Mental health professionals divide the symptoms of PTSD into three types:
- Intrusion: Re-experiencing the trauma
in nightmares, daytime flashbacks, unwanted memories, thoughts, images,
or sensations. Cues resembling some aspect of the event can cause
intense emotional and physical distress, and the person may feel
and act as if the event is recurring.
- Avoidance: Avoiding thoughts, feelings,
activities, places, and people associated with the trauma. This may
result in social withdrawal and becoming numb to positive as well
as negative emotions.
- Arousal: Being constantly on guard, resulting
in insomnia, irritability, outbursts of anger, difficulty concentrating,
or being easily startled. Some people have panic attacks.
After a trauma, it’s normal to experience many of these symptoms
temporarily. Symptoms lasting more than three months are considered chronic
PTSD. Occasionally, someone develops “delayed PTSD” six months
later or more, following a reminder of the event.
Untreated PTSD takes a toll on the body as well as the mind. In the
June 28, 2004, Archives of Internal Medicine, researchers from
the Veterans Administration reported that women with PTSD have more medical
conditions and worse physical health than non-traumatized women, even
those with depression.
How PTSD occurs
The body responds to a traumatic event by releasing adrenaline, a stress
hormone that prepares the body to flee or fight. In the brain, adrenaline
and the brain chemical norepinephrine stimulate the amygdala, a deep
brain structure that spurs the formation of vivid, emotional memories
of the threat. In PTSD, memories and environmental cues provoke out-of-proportion
fear responses to ordinary situations, interfering with normal functioning.
“The amygdala appears to be overreactive in PTSD. We’re
currently examining whether it is already overreactive, making someone
more vulnerable to PTSD, or becomes that way in response to trauma,” says
Roger K. Pitman, M.D., professor of psychiatry at Harvard Medical School. “We’ve
also found that two areas of the brain which help keep the amygdala in
check, the hippocampus and the anterior cingulate cortex, appear not
to function as well in those with PTSD.”
Psychotherapy is the centerpiece of most PTSD treatment. The most specific
is a cognitive behavioral approach called exposure therapy,
which provides a safe environment for you to confront a situation that
you fear. People with PTSD often feel that the only way to reduce their
anxiety is to avoid anything that stirs their memories of the trauma.
But gradual and repeated exposure can reduce symptoms and help change
how you respond to the triggering situations.
The particulars of the trauma and personal history influence not only
the likelihood of developing PTSD but also the effectiveness of therapy.
Specialists from the University of Pennsylvania found that, even after
cognitive behavioral therapy, female assault victims had more severe
PTSD symptoms if they were physically injured during the attack or had
been subject to trauma during childhood. To plan treatment, a therapist
is likely to ask about any history of sexual or physical abuse.

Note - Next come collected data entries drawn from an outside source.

(* ===== verification/Text.v ===== *)
(** * Text: the [str] methods of the Rust standard library the sources use

    A Rust string is its UTF-8 bytes, so a [string] is a list of bytes and
    [String.length] is [str::len]. *)

From Stdlib Require Import Ascii.
From stdpp Require Import base strings numbers list.
From S2P Require Import Prelude.

Definition byte_is (n : N) (a : ascii) : bool := (N_of_ascii a =? n)%N.
Definition byte_in (lo hi : N) (a : ascii) : bool :=
  ((lo <=? N_of_ascii a) && (N_of_ascii a <=? hi))%N.
Definition newline : ascii := ascii_of_N 10.
Definition carriage_return : ascii := ascii_of_N 13.

Definition starts_with (c : ascii) (s : string) : bool :=
  match s with String a _ => Ascii.eqb a c | EmptyString => false end.

(** [str::split(c)]: always at least one piece. *)
Fixpoint split (c : ascii) (s : string) : list string :=
  match s with
  | EmptyString => [""]
  | String a s' =>
      if Ascii.eqb a c then "" :: split c s'
      else match split c s' with
           | h :: t => String a h :: t
           | [] => [String a ""]
           end
  end.

(** [str::split_once(c)]. *)
Fixpoint split_once (c : ascii) (s : string) : option (string * string) :=
  match s with
  | EmptyString => None
  | String a s' =>
      if Ascii.eqb a c then Some ("", s')
      else '(k, v) ← split_once c s'; Some (String a k, v)
  end.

If several weeks of psychotherapy don’t resolve symptoms (or if
additional help is needed), medications may be prescribed. Depending
on how well an individual tolerates the medication, and how long she’s
had PTSD symptoms, an approved drug may be prescribed for 6–24
months. The selective serotonin reuptake inhibitors (SSRIs) sertraline
(Zoloft) and paroxetine (Paxil) are FDA-approved for the treatment of
PTSD, although not all clinical trials have shown them to work better
than placebo. Although medication and psychotherapy have not been directly
compared, the combination seems to work better than medication alone.
Can PTSD be prevented?
Preventive medication is under consideration. Working on the understanding
that adrenaline acts to strengthen memories, Dr. Pitman and other researchers
at Massachusetts General Hospital are testing whether an adrenaline-reducing
medication, the hypertension drug propranolol, might help block abnormal
memory formation and prevent PTSD. In a 2002 pilot study, people who
received a 10-day course of propranolol, starting within hours of a trauma,
were less likely than those who received a placebo to develop PTSD symptoms.